See https://doc.comsol.com/5.5/doc/com.comsol.help.comsol/comsol_ref_solver.27.123.html
The Iterative Solvers - COMSOL Multiphysics<https://doc.comsol.com/5.5/doc/com.comsol.help.comsol/comsol_ref_solver.27.123.html>
The relaxation factor ω to some extent controls the stability and convergence properties of a numerical solver by shifting its eigenvalue spectrum. The optimal value for the relaxation factor can improve convergence significantly — for example, for SOR when used as a solver.
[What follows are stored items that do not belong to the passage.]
Lemma call_keeps_absent l k f v w w' :
  never_subscribed code l → final (call code f v w) = Some w' →
  Some l ∉ drop k (listeners w) → Some l ∉ drop k (listeners w').
Proof.
  intros Hn Hf Habs. unfold call in Hf.
  by eapply (run_keeps_absent l k _ _ _ (Hn _ _ _) Hf).
Qed.

Lemma call_keeps_slots l f v w w' :
  never_unsubscribed code l → final (call code f v w) = Some w' →
  Some l ∈ listeners w →
  Some l ∈ listeners w' ∧
  ∀ j, listeners w' !! j = Some (Some l) ↔ listeners w !! j = Some (Some l).
Proof.
  intros Hn Hf Hin. unfold call in Hf.
  by eapply (run_keeps_slots l _ _ _ (Hn _ _ _) Hf).
Qed.

(** ** [forEach] *)

Abbreviation each v := (λ fn, call code fn v).

Lemma forEach_S fuel (cb : Fn → @M Ext Err B unit) idx w :
  forEach (S fuel) cb idx w =
  match listeners w !! idx with
  | None => Resolved tt w
  | Some None => forEach fuel cb (S idx) w
  | Some (Some fn) => bind (cb fn) (λ _, forEach fuel cb (S idx)) w
  end.
Proof. reflexivity. Qed.

(** What a step of the loop at a registered listener amounts to. *)
Lemma forEach_step fuel v idx w f :
  listeners w !! idx = Some (Some f) →
  ∃ w1, final (call code f v w) = Some w1 ∧
        forEach (S fuel) (each v) idx w =
        match call code f v w with
        | Resolved _ _ => forEach fuel (each v) (S idx) w1
        | o => o
        end.
Proof.
  intros Hl. destruct (call_final f v w) as (w1 & Hf & _).
  exists w1. split; [done|]. rewrite forEach_S, Hl. unfold bind.
  destruct (call code f v w) as [[] w2|e w2|]; simplify_eq/=; done.
Qed.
However, the optimal choice is typically a subtle task with arbitrary complexity.
doc.comsol.com
We use BCGS for constant memory while gmres without restart requires increased memory but has predictable convergence than BCGS.
Hong

________________________________
From: petsc-users <petsc-users-bounces at mcs.anl.gov> on behalf of Jed Brown <jed at jedbrown.org>
Sent: Wednesday, September 29, 2021 5:28 PM
To: Marco Cisternino <marco.cisternino at optimad.it>; petsc-users at mcs.anl.gov <petsc-users at mcs.anl.gov>
Subject: Re: [petsc-users] FGMRES and BCGS

It is not surprising. BCGS uses less memory for the Krylov vectors, but that might be a small fraction of the total memory used (considering your matrix and GAMG). FGMRES(30) needs 60 work vectors (2 per iteration). If you're using a linear (non-iterative) preconditioner, then you don't need a flexible method -- plain GMRES should be fine. FGMRES uses the unpreconditioned norm, which you can also get via -ksp_type gmres -ksp_norm_type unpreconditioned.
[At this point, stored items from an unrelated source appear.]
(** X18.  [register_device] does not leak the descriptor it opens: when
    the call returns and the node was opened, either the handle that holds
    the descriptor is on the list, at an address that was not allocated
    before, or the registry is as it was and the last thing the call did
    was to close the descriptor (the interface was refused). *)
Theorem register_device_no_leak Trim c r r' tr :
  register_call_on Trim c r = Returned r' tr ->
  tr <> [] ->
  opened (rc_os c) <> -1 ->
  (heap r !! fresh (dom (heap r)) = None /\
   g_usb_handles r' = g_usb_handles r ++ [fresh (dom (heap r))] /\
   heap r' !! fresh (dom (heap r)) = Some (new_handle c) /\
   fd (new_handle c) = opened (rc_os c) /\
   List.filter (fun e => match e with EvClose _ => true | _ => false end) tr = []) \/
  (r' = r /\ last tr = Some (EvClose (opened (rc_os c))) /\
   List.filter (fun e => match e with EvRegisterTransport _ _ _ _ => true | _ => false end) tr
   = []).
Proof.
  intros Hcall Htr Hfd.
  destruct (decide (rc_dev_name c ∈ map path (listed r))) as [Hknown|Hnew].
  { unfold register_call_on in Hcall. rewrite register_device_known in Hcall by done.
    by injection Hcall as <- <-. }
  destruct (register_device_new Trim c r Hnew)
    as [(Hrw & Hro & Hcall')|[(Hrw & Hclaim & Hcall')|(_ & _ & Hcall')]];
    rewrite Hcall' in Hcall.
  - unfold opened in Hfd. rewrite Hrw in Hfd. cbn in Hfd. done.
  - injection Hcall as <- <-. right. unfold opened.
    replace (open_rdwr (rc_os c) =? -1) with false by (symmetry; by apply Z.eqb_neq).
    done.
  - unfold register_finish in Hcall. destruct (skip4 (rc_dev_path c)); [|done].
    injection Hcall as <- <-. left. cbn [heap g_usb_handles]. split_and!; try done.
    + apply not_elem_of_dom, is_fresh.
    + apply lookup_insert_eq.
    + by destruct (open_rdwr (rc_os c) =? -1).
Qed.

Lemma register_device_no_leak_witness :
  (heap no_handles !! fresh (dom (heap no_handles)) = None /\
   g_usb_handles (registry_of (register_call_on (fun s => s) call_claim_refused no_handles))
   = g_usb_handles no_handles ++ [fresh (dom (heap no_handles))] /\
   heap (registry_of (register_call_on (fun s => s) call_claim_refused no_handles))
     !! fresh (dom (heap no_handles)) = Some (new_handle call_claim_refused) /\
   fd (new_handle call_claim_refused) = opened (rc_os call_claim_refused) /\
   List.filter (fun e => match e with EvClose _ => true | _ => false end)
     (events_of (register_call_on (fun s => s) call_claim_refused no_handles)) = []) \/
  (registry_of (register_call_on (fun s => s) call_claim_refused no_handles) = no_handles /\
   last (events_of (register_call_on (fun s => s) call_claim_refused no_handles))
   = Some (EvClose (opened (rc_os call_claim_refused))) /\
   List.filter (fun e => match e with EvRegisterTransport _ _ _ _ => true | _ => false end)
     (events_of (register_call_on (fun s => s) call_claim_refused no_handles)) = []).
Proof.
  apply (register_device_no_leak (fun s => s) call_claim_refused no_handles).
  - vm_compute. reflexivity.
  - vm_compute. discriminate.
  - vm_compute. discriminate.
Defined.

(** X19.  When the node of a new device only opens read-only,
    [register_device] claims no interface and lists a handle that is not
    writable; the transport is registered as not writable.  A kick of that
    handle unregisters the transport and touches no request. *)
Theorem register_device_read_only Trim c r rest :
  (rc_dev_name c ∉ map path (listed r)) ->
  open_rdwr (rc_os c) = -1 ->
  open_rdonly (rc_os c) <> -1 ->
  skip4 (rc_dev_path c) = Some rest ->
  exists serial,
    register_call_on Trim c r
    = Returned
        (Registry (<[fresh (dom (heap r)) := new_handle c]> (heap r))
                  (g_usb_handles r ++ [fresh (dom (heap r))]))
        [EvOpen (rc_dev_name c) true; EvOpen (rc_dev_name c) false;
         EvReadFile (String.append "/sys/bus/usb/devices/" (String.append rest "/serial"));
         EvRegisterTransport (fresh (dom (heap r))) serial (rc_dev_path c) 0] /\
    fd (new_handle c) = open_rdonly (rc_os c) /\
    writeable (new_handle c) = 0 /\
    usb_kick (new_handle c)
    = (with_dead true (new_handle c), [EvLock; EvUnregister; EvUnlock]).
Proof.
  intros Hnew Hrw Hro Hskip.
  destruct (register_device_new Trim c r Hnew)
    as [(_ & Hro' & _)|[(Hrw' & _)|(_ & _ & Hcall)]]; [done|done|].
  rewrite Hcall. unfold register_finish. rewrite Hskip.
  unfold new_handle, opened. rewrite Hrw. cbn [Z.eqb app].
  eexists. split_and!; reflexivity.
Qed.

Lemma register_device_read_only_witness :
  exists serial,
    register_call_on (fun s => s) call_read_only no_handles
    = Returned
        (Registry (<[fresh (dom (heap no_handles)) := new_handle call_read_only]>
                     (heap no_handles))
                  (g_usb_handles no_handles ++ [fresh (dom (heap no_handles))]))
        [EvOpen (rc_dev_name call_read_only) true; EvOpen (rc_dev_name call_read_only) false;
         EvReadFile (String.append "/sys/bus/usb/devices/" (String.append "1-1" "/serial"));
         EvRegisterTransport (fresh (dom (heap no_handles))) serial
           (rc_dev_path call_read_only) 0] /\
    fd (new_handle call_read_only) = open_rdonly (rc_os call_read_only) /\
    writeable (new_handle call_read_only) = 0 /\
    usb_kick (new_handle call_read_only)
    = (with_dead true (new_handle call_read_only), [EvLock; EvUnregister; EvUnlock]).
Proof.
  apply (register_device_read_only (fun s => s) call_read_only no_handles "1-1").
  - intros Hin. by apply elem_of_nil in Hin.
  - reflexivity.
  - vm_compute. discriminate.
  - reflexivity.
Defined.

(** ** The device path *)

Lemma substring_whole s : String.substring 0 (String.length s) s = s.
Proof. induction s as [|c s IH]; [done|]. simpl. by rewrite IH. Qed.

(** A device path that [find_usb_device] resolves is "usb:" followed by at
    most 123 characters, so [dev_path + 4] is a string. *)
Lemma resolve_devpath_skip4 fstat_chr readlink dp :
  resolve_devpath fstat_chr readlink = Some dp ->
  exists rest, dp = String.append "usb:" rest /\ skip4 (Some dp) = Some rest.
Proof.
  unfold resolve_devpath. destruct fstat_chr as [[major minor]|]; [|done].
  destruct (readlink _) as [link|]; [|done].
  destruct (after_last_slash _) as [name|]; [|done].
  intros [= <-]. exists (String.substring 0 123 name). split; [done|].
  cbn [skip4 String.append String.substring String.length].
  change (4 <=? S (S (S (S (String.length (String.substring 0 123 name))))))%nat
    with true.
  cbn [Nat.sub]. rewrite Nat.sub_0_r. by rewrite substring_whole.
Qed.

(** X20.  A scan faults in [register_device] only for a device whose
    stable path could not be resolved: the node is not known, it opened,
    the read did not fail, its descriptors matched, and [resolve_devpath]
    gave nothing.  With a resolved path the callback always returns. *)
Theorem find_usb_device_entry_faults Trim is_adb_interface fuel bus de r r' tr :
  find_usb_device_entry Trim is_adb_interface fuel bus de r = ScanFault r' tr ->
  resolve_devpath (de_fstat_chr de) (de_readlink de) = None /\
  contains_non_digit (de_name de) = false /\
  (slash bus (de_name de) ∉ map path (listed r)) /\
  de_open de <> -1 /\
  0 <= de_read de /\
  (exists m, Load.value (find_usb_device_parse is_adb_interface (de_devdesc de)
                           (to_size_t (de_read de)) fuel) = Registered m) /\
  r' = r.
Proof.
  unfold find_usb_device_entry.
  destruct (contains_non_digit (de_name de)); [done|].
  pose proof (is_known_device_result (slash bus (de_name de)) r) as Hres.
  pose proof (find_path_is (heap r) (slash bus (de_name de)) (g_usb_handles r)) as Hfind.
  assert ((is_known_device (slash bus (de_name de)) r).1 = 0 ->
          (is_known_device (slash bus (de_name de)) r).2 = r) as Hsame.
  { unfold is_known_device. by destruct (List.find _ _). }
  destruct ((is_known_device (slash bus (de_name de)) r).1 =? 0) eqn:Hknown; [|done].
  apply Z.eqb_eq in Hknown. rewrite Hsame by done. cbn [negb].
  assert (slash bus (de_name de) ∉ map path (listed r)) as Hnew.
  { rewrite Hknown in Hres. by case_bool_decide. }
  destruct (de_open de =? -1) eqn:Hopen; [done|]. apply Z.eqb_neq in Hopen.
  destruct (de_read de <? 0) eqn:Hread; [done|]. apply Z.ltb_ge in Hread.
  destruct (Load.value _) as [m| |] eqn:Hparse; [|done|done].
  destruct (resolve_devpath _ _) as [dp|] eqn:Hdp.
  - apply resolve_devpath_skip4 in Hdp as (rest & _ & Hskip).
    unfold register_device. destruct (existsb _ _); [done|].
    cbn [fd with_fd]. unfold register_finish. rewrite Hskip.
    destruct (open_rdwr (de_os de) =? -1);
      [destruct (open_rdonly (de_os de) =? -1)|destruct (negb (claim_rc (de_os de) =? 0))];
      done.
  - destruct (register_device _ _ _ _ _ _ _ _ _ _) as [r1 tr1|r1 tr1] eqn:Hreg; [done|].
    intros [= <- <-]. split_and!; try done; [by exists m|].
    pose proof (register_device_registry Trim (slash bus (de_name de)) None (m_ep_in m)
                  (m_ep_out m) (m_interface m) (m_serial_index m) (m_zero_mask m)
                  (de_os de) r) as Hr.
    rewrite Hreg in Hr. cbn [registry_of] in Hr.
    destruct Hr as [->|(_ & usb & _ & _ & _ & ->)]; [done|].
    unfold register_device, register_finish in Hreg. cbn [skip4 fd with_fd] in Hreg.
    destruct (existsb _ _); [done|].
    destruct (open_rdwr (de_os de) =? -1);
      [destruct (open_rdonly (de_os de) =? -1)|destruct (negb (claim_rc (de_os de) =? 0))];
      try done; injection Hreg as Hreg _; apply (f_equal g_usb_handles) in Hreg;
      cbn [g_usb_handles] in Hreg; apply (f_equal length) in Hreg;
      rewrite length_app in Hreg; simpl in Hreg; lia.
Qed.

Lemma find_usb_device_entry_faults_witness :
  resolve_devpath (de_fstat_chr (adb_entry None)) (de_readlink (adb_entry None)) = None /\
  de_open (adb_entry None) <> -1.
Proof.
  destruct (find_usb_device_entry_faults (fun s => s) adb_class_policy 10 "/dev/bus/usb/001"
              (adb_entry None) no_handles no_handles
              [EvOpen "/dev/bus/usb/001/002" false; EvRead 4;
               EvOpen "/dev/bus/usb/001/002" true; EvClaim 5 0])
    as (H1 & _ & _ & H2 & _ & _); [vm_compute; reflexivity|].
  split; [exact H1|exact H2].
Defined.

(** ** What a scan does to the handles that are listed *)

Lemma with_mark_idem b b' u : with_mark b (with_mark b' u) = with_mark b u.
Proof. done. Qed.

Lemma with_mark_same u : with_mark (mark u) u = u.
Proof. by destruct u. Qed.

(** With one handle per path, two listed handles of the same path are the
    same handle. *)
Lemma one_handle_per_path_unique (σ : gmap positive usb_handle) (l : list positive) p q u v :
  NoDup (map path (omap (fun x => σ !! x) l)) ->
  p ∈ l -> q ∈ l -> σ !! p = Some u -> σ !! q = Some v -> path u = path v -> p = q.
Proof.
  induction l as [|x l IH]; intros Hnd Hp Hq Hu Hv Hpath; [by apply elem_of_nil in Hp|].
  assert (forall a w b w', σ !! a = Some w -> σ !! b = Some w' -> path w = path w' ->
            a = x -> b ∈ l -> False) as Hhead.
  { intros a w b w' Ha Hb Hw -> Hin. csimpl in Hnd. rewrite Ha in Hnd. simpl in Hnd.
    apply NoDup_cons in Hnd as [Hout _]. apply Hout. rewrite Hw.
    apply list_elem_of_fmap. exists w'. split; [done|by eapply listed_member]. }
  apply elem_of_cons in Hp as [Hp|Hp]; apply elem_of_cons in Hq as [Hq|Hq].
  - congruence.
  - by destruct (Hhead p u q v).
  - by destruct (Hhead q v p u).
  - apply IH; try done. csimpl in Hnd.
    destruct (σ !! x); simpl in Hnd; [by apply NoDup_cons in Hnd as [_ Hnd]|done].
Qed.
This classic paper shows that for any class of nonsymmetric Krylov method, there are matrices in which that method outperforms every other method by at least sqrt(N).
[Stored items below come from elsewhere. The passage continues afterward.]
(** C7.  Gaps in the sequence are accepted: a dual-signed update is
    applied as soon as its sequence is strictly above the channel's, be it
    3 on a channel at 0. *)
Theorem C7_sequence_gap_accepted (m : Manager) (cid : string)
    (ch : ChannelState) (su : StateUpdate) :
  channels m !! cid = Some ch ->
  sequence ch < su_sequence su ->
  verifyStateUpdateSignature su (userSignature su) (userAddress ch) = true ->
  verifyStateUpdateSignature su (operatorSignature su) (operatorAddress ch) = true ->
  snd (updateChannelState cid su m) = true /\
  exists ch', channels (fst (updateChannelState cid su m)) !! cid = Some ch' /\
              sequence ch' = su_sequence su /\ latestState ch' = Some su.
Proof.
  intros Hch Hseq Hu Ho.
  destruct (update_cases cid su m)
    as [[_ [Hn|(ch' & Hch' & Hwhy)]]|(ch' & Hch' & _ & _ & _ & Hr)].
  - congruence.
  - rewrite Hch in Hch'. injection Hch' as <-.
    destruct Hwhy as [?|[?|?]]; [lia|congruence|congruence].
  - rewrite Hch in Hch'. injection Hch' as <-. rewrite Hr. simpl.
    split; [done|]. exists (set_accepted ch su).
    by rewrite lookup_insert_eq.
Qed.

(** ** Histories and the force-exit proof *)

(** What [accepted] records agrees with the manager: a channel is known
    exactly when it has a record, and then the record is the [states] of
    its audit record and [latestState] is the last of them. *)
Definition tracked (m : Manager) (g : gmap string (list StateUpdate)) : Prop :=
  forall cid,
    match channels m !! cid with
    | None => g !! cid = None /\ auditLog m !! cid = None
    | Some ch =>
        exists log, auditLog m !! cid = Some log /\
                    g !! cid = Some (states log) /\
                    latestState ch = last (states log)
    end.

Lemma tracked_set_status cid s m g :
  tracked m g -> tracked (set_channel_status cid s m) g.
Proof.
  intros Ht cid'. unfold set_channel_status.
  destruct (channels m !! cid) as [ch|] eqn:E; [|apply Ht]. simpl.
  rewrite lookup_insert. case_decide; subst; [|apply Ht].
  specialize (Ht cid'). by rewrite E in Ht.
Qed.

Lemma tracked_step c m g :
  tracked m g -> tracked (call c m) (snd (track c (m, g))).
Proof.
  intros Ht. destruct c; simpl; try by apply tracked_set_status.
  - intros cid. simpl. rewrite !lookup_insert. case_decide; [|apply Ht].
    eexists. by repeat split.
  - destruct (update_cases channelId newState m)
      as [[-> _]|(ch & Hch & _ & _ & _ & ->)]; simpl; [done|].
    pose proof (Ht channelId) as Hc. rewrite Hch in Hc.
    destruct Hc as (log & Hlog & Hg & Hlast). rewrite Hlog, Hg.
    intros cid. simpl. rewrite !lookup_insert. case_decide; [|apply Ht].
    exists (push_state log newState). repeat split; simpl.
    by rewrite last_snoc.
  - unfold recordOrderIntent.
    destruct (auditLog m !! channelId) as [log|] eqn:Hlog; [|done].
    intros cid. simpl. specialize (Ht cid).
    rewrite lookup_insert. case_decide; subst; [|done].
    destruct (channels m !! cid) as [ch|].
    + destruct Ht as (log' & Hlog' & Hg & Hlast).
      rewrite Hlog in Hlog'. injection Hlog' as <-. by eexists.
    + destruct Ht as [_ Ht]. congruence.
  - unfold recordFill.
    destruct (auditLog m !! channelId) as [log|] eqn:Hlog; [|done].
    intros cid. simpl. specialize (Ht cid).
    rewrite lookup_insert. case_decide; subst; [|done].
    destruct (channels m !! cid) as [ch|].
    + destruct Ht as (log' & Hlog' & Hg & Hlast).
      rewrite Hlog in Hlog'. injection Hlog' as <-. by eexists.
    + destruct Ht as [_ Ht]. congruence.
  - unfold getNextNonce.
    destruct (channels m !! channelId) as [ch|] eqn:Hch; [|done].
    intros cid. simpl. rewrite lookup_insert. case_decide; subst; [|apply Ht].
    specialize (Ht cid). by rewrite Hch in Ht.
  - intros cid. simpl. rewrite !lookup_delete. case_decide; [done|apply Ht].
Qed.

Lemma tracked_run cs :
  let mg := fold_left (fun mg c => track c mg) cs (new_manager, ∅) in
  fst mg = run cs new_manager /\ tracked (fst mg) (snd mg).
Proof.
  induction cs as [|c cs IH] using rev_ind.
  - split; [done|]. intros cid. simpl. by rewrite !lookup_empty.
  - simpl in *. rewrite fold_left_app, run_snoc. simpl.
    destruct (fold_left _ cs _) as [m g]. destruct IH as [<- Ht]. simpl.
    split; [done|]. by apply (tracked_step c) in Ht.
Qed.

Lemma tracked_accepted cs : tracked (run cs new_manager) (accepted cs).
Proof.
  destruct (tracked_run cs) as [Hm Ht]. unfold accepted. by rewrite <- Hm.
Qed.

(** C6.  [generateForceExitProof] answers [null] exactly when the channel
    is unknown or no state update was accepted for it since it was
    initialised.  Otherwise the proof holds the last accepted update, the
    recorded order intents whose [expiresAt] is above the timestamp of
    that update, the recorded fills whose timestamp is above it (both in
    recording order), and the time of generation. *)
Theorem C6_generateForceExitProof (cs : list Call) (cid : string) (now : Z) :
  let m := run cs new_manager in
  (generateForceExitProof cid now m = None <->
     accepted cs !! cid = None \/ accepted cs !! cid = Some []) /\
  (forall l latest, accepted cs !! cid = Some (l ++ [latest]) ->
     exists log, auditLog m !! cid = Some log /\
       generateForceExitProof cid now m =
         Some {| p_channelId := cid;
                 p_latestState := latest;
                 orderIntents :=
                   List.filter (fun o => su_timestamp latest <? expiresAt o) (orders log);
                 p_fills :=
                   List.filter (fun f => su_timestamp latest <? f_timestamp f) (fills log);
                 generatedAt := now |}) /\
  (forall p, generateForceExitProof cid now m = Some p ->
     exists l log, accepted cs !! cid = Some (l ++ [p_latestState p]) /\
       auditLog m !! cid = Some log /\
       (forall o, In o (orderIntents p) <->
                  In o (orders log) /\ su_timestamp (p_latestState p) < expiresAt o) /\
       (forall f, In f (p_fills p) <->
                  In f (fills log) /\ su_timestamp (p_latestState p) < f_timestamp f) /\
       generatedAt p = now).
Proof.
  intros m. pose proof (tracked_accepted cs cid) as Ht. fold m in Ht.
  unfold generateForceExitProof.
  destruct (channels m !! cid) as [ch|] eqn:Hch.
  - destruct Ht as (log & Hlog & Hg & Hlast). rewrite Hlog, Hg, Hlast.
    destruct (states log) as [|s0 ss] using rev_ind; simpl.
    + repeat split; auto.
      * intros l latest Heq. injection Heq as Heq. by destruct l.
      * discriminate.
    + clear IHss. rewrite last_snoc. repeat split.
      * discriminate.
      * intros [Hn|Hn]; [done|]. injection Hn as Hn. by destruct ss.
      * intros l latest Heq. injection Heq as Heq.
        apply app_inj_tail in Heq as [-> ->]. by exists log.
      * intros p Hp. injection Hp as <-. simpl. exists ss, log.
        repeat split; try done.
        all: rewrite ?filter_In, ?Z.ltb_lt in *; tauto.
  - destruct Ht as [Hg Hlog]. rewrite Hg. repeat split; auto; discriminate.
Qed.

(** Without a call of [initializeChannel] for it, a channel has no audit
    record. *)
Lemma never_initialized_no_log cs cid :
  forallb (fun c => negb (initializes cid c)) cs = true ->
  auditLog (run cs new_manager) !! cid = None.
Proof.
  induction cs as [|c cs IH] using rev_ind; intros Hn.
  - apply lookup_empty.
  - rewrite forallb_app in Hn. apply andb_prop in Hn as [Hcs Hc].
    simpl in Hc. rewrite andb_true_r in Hc. apply negb_true_iff in Hc.
    specialize (IH Hcs). rewrite run_snoc.
    set (m := run cs new_manager) in *.
    destruct c; simpl in *.
    + apply String.eqb_neq in Hc. by rewrite lookup_insert_ne.
    + destruct (update_cases channelId newState m)
        as [[-> _]|(ch & Hch & _ & _ & _ & ->)]; simpl; [done|].
      destruct (auditLog m !! channelId) as [log|] eqn:Hlog; [|done].
      rewrite lookup_insert_ne; [done|congruence].
    + unfold recordOrderIntent.
      destruct (auditLog m !! channelId) as [log|] eqn:Hlog; [|done].
      simpl. rewrite lookup_insert_ne; [done|congruence].
    + unfold recordFill.
      destruct (auditLog m !! channelId) as [log|] eqn:Hlog; [|done].
      simpl. rewrite lookup_insert_ne; [done|congruence].
    + unfold getNextNonce. by destruct (channels m !! channelId).
    + unfold initiateCooperativeClose, set_channel_status.
      by destruct (channels m !! channelId).
    + unfold initiateForceExit, set_channel_status.
      by destruct (channels m !! channelId).
    + unfold finalizeClose, set_channel_status.
      by destruct (channels m !! channelId).
    + rewrite lookup_delete. by case_decide.
Qed.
https://epubs.siam.org/doi/10.1137/0613049

Marco Cisternino <marco.cisternino at optimad.it> writes:

> Good Morning,
> I usually solve a non-symmetric discretization of the Poisson equation using GAMG+FGMRES.
> In the last days I tried to use BCGS in place of FGMRES, still using GAMG as preconditioner.
> No problem in finding the solution but I'm experiencing something I didn't expect.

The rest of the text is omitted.